┌──
(* ===== verification/HeapOrder.v ===== *)
(** * Counting the objects of each class

    [heap-order1.c]: an array of counts and sizes by wrapper, filled by a walk over the
    heap or by the allocator, and its display in the order of the sizes.  [None] stands
    for undefined behaviour and for [mps_lib_abort]; a signed overflow is undefined. *)

From S2P Require Import Prelude Effects HeapTable HeapUtils.
From Stdlib Require Import ZArith Lia Bool String.
From stdpp Require Import base tactics option list numbers gmap sorting.

Local Open Scope Z_scope.

(** [wrapper_stats_s] *)
Record wrapper_stat := mkStat { wrapper_address : Z; usage_count : Z; usage_size : Z }.

Definition STAT_SIZE : Z := 10000.
Definition very_big : Z := 2147483647.

(** The variables of the file, and what is printed.  The elements of the array from
    [wrapper_cursor] on are those that [clear_wrapper_stats] leaves; the list is that of
    the elements before. *)
Record order_1 := mkOrder { wrapper_stats : list wrapper_stat; printed : list Z }.

Definition wrapper_cursor (s : order_1) : Z := Z.of_nat (length (wrapper_stats s)).

Definition print (l : list Z) : St order_1 () :=
  modify_st (λ s, mkOrder (wrapper_stats s) (printed s ++ l)).

Definition clear_wrapper_stats : St order_1 () := modify_st (λ s, mkOrder [] (printed s)).

(** The index of the first element with the wrapper *)
Fixpoint find_wrapper (wrapper : Z) (l : list wrapper_stat) (i : Z) : option Z :=
  match l with
  | [] => None
  | x :: l => if wrapper_address x =? wrapper then Some i else find_wrapper wrapper l (i + 1)
  end.

Definition default_index_for_wrapper (wrapper : Z) : St order_1 Z :=
  s ← get_st;
  match find_wrapper wrapper (wrapper_stats s) 0 with
  | Some i => mret i
  | None =>
      let cursor := wrapper_cursor s in
      if cursor <? STAT_SIZE then
        modify_st (λ s, mkOrder (wrapper_stats s ++ [mkStat wrapper 0 0]) (printed s)) ;;
        mret cursor
      else undefined
  end.

Definition index_for_wrapper (wrapper : Z) : St order_1 Z := default_index_for_wrapper wrapper.

Definition add_stat_for_object (wrapper size : Z) : St order_1 () :=
  index ← index_for_wrapper wrapper;
  s ← get_st;
  x ← lift_st (wrapper_stats s !! Z.to_nat index);
  count ← lift_st (int32 (usage_count x + 1));
  total ← lift_st (int32 (usage_size x + size));
  modify_st (λ s, mkOrder
    (<[Z.to_nat index := mkStat (wrapper_address x) count total]> (wrapper_stats s)) (printed s)).

(** ** Display *)

Definition sort_criterion_for_index (x : wrapper_stat) : Z := usage_size x.

(** The loop over the elements *)
Fixpoint biggest_from (value largest_found : Z) (l : list wrapper_stat) : Z :=
  match l with
  | [] => largest_found
  | x :: l =>
      let count := sort_criterion_for_index x in
      biggest_from value
        (if (count <? value) && (largest_found <? count) then count else largest_found) l
  end.
Definition biggest_below_value (value : Z) : St order_1 Z :=
  s ← get_st; mret (biggest_from value (-1) (wrapper_stats s)).

Definition display_stat_line (message : list Z) (count size : Z) : St order_1 () :=
  print (mps_lib_fputs_ message class_name_size) ;;
  print (display_padding_for_string message 32 class_name_size) ;;
  print (display_integer count) ;; print [32] ;; print (display_integer size) ;; print [10].

Section walk.
Context (mem : gmap Z Z).

Definition record_order_1_object (object : Z) : St order_1 () :=
  wrapper ← lift_st (word_at mem object 0);
  when_ (negb (wrapper =? 0) && (Z.land (s32 wrapper) 3 =? 0))
    (size ← lift_st (size_of_object mem object wrapper); add_stat_for_object wrapper size).

Definition display_one_wrapper (x : wrapper_stat) : St order_1 () :=
  name ← lift_st (class_name_from_wrapper mem (wrapper_address x));
  class_name ← lift_st (string_at mem name);
  display_stat_line class_name (usage_count x) (usage_size x).

Definition display_wrappers_of_size (size : Z) : St order_1 () :=
  s ← get_st;
  for_each (wrapper_stats s) (λ x, when_ (sort_criterion_for_index x =? size) (display_one_wrapper x)).

Fixpoint sum_totals (l : list wrapper_stat) (tot_count tot_size : Z) : option (Z * Z) :=
  match l with
  | [] => Some (tot_count, tot_size)
  | x :: l =>
      size ← int32 (tot_size + usage_size x);
      count ← int32 (tot_count + usage_count x);
      sum_totals l count size
  end.

Definition display_totals : St order_1 () :=
  s ← get_st;
  t ← lift_st (sum_totals (wrapper_stats s) 0 0);
  display_stat_line (chars "TOTAL:") t.1 t.2.

(** There are no more sizes than elements. *)
Fixpoint display_sizes (fuel : nat) (largest : Z) : St order_1 () :=
  if 0 <=? largest then
    match fuel with
    | O => undefined
    | S fuel =>
        display_wrappers_of_size largest ;;
        largest ← biggest_below_value largest;
        display_sizes fuel largest
    end
  else mret ().

Definition heading : list Z :=
  let message := chars "Start of heap statistics" in
  [10] ++ message ++ display_padding_for_string message 32 class_name_size ++
  chars "   (count)     (size)" ++ [10; 10].

Definition ending : list Z := chars "End of heap statistics" ++ [10; 10].

Definition display_wrapper_stats : St order_1 () :=
  print heading ;;
  display_totals ;;
  print [10] ;;
  s ← get_st;
  largest ← biggest_below_value very_big;
  display_sizes (length (wrapper_stats s)) largest ;;
  print ending.

(** The walk calls its function on each object. *)
Definition display_heap_stats_order_1 (objects : list Z) : St order_1 () :=
  clear_wrapper_stats ;; for_each objects record_order_1_object ;; display_wrapper_stats.

End walk.
(** The class with the greater total comes first. *)
Example display_two_classes :
  printed <$> (snd <$> display_heap_stats_order_1 two_classes [512; 552; 520; 528] (mkOrder [] [])) =
  Some (report two_names [(256, 8); (256, 8); (400, 20)] [mkStat 400 1 20; mkStat 256 2 16]).
Proof. by vm_compute. Qed.

(** A class whose objects have the size [very_big] is left out of the report: the search
    for the greatest size starts below it. *)
Example very_big_class_left_out : biggest_from very_big (-1) [mkStat 256 1 very_big] = -1.
Proof. reflexivity. Qed.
└──
PROBLEM DETAILS: Extract from the material all lines containing the string "array".

FINISHED TASK:
    [heap-order1.c]: an array of counts and sizes by wrapper, filled by a walk over the
(** The variables of the file, and what is printed.  The elements of the array from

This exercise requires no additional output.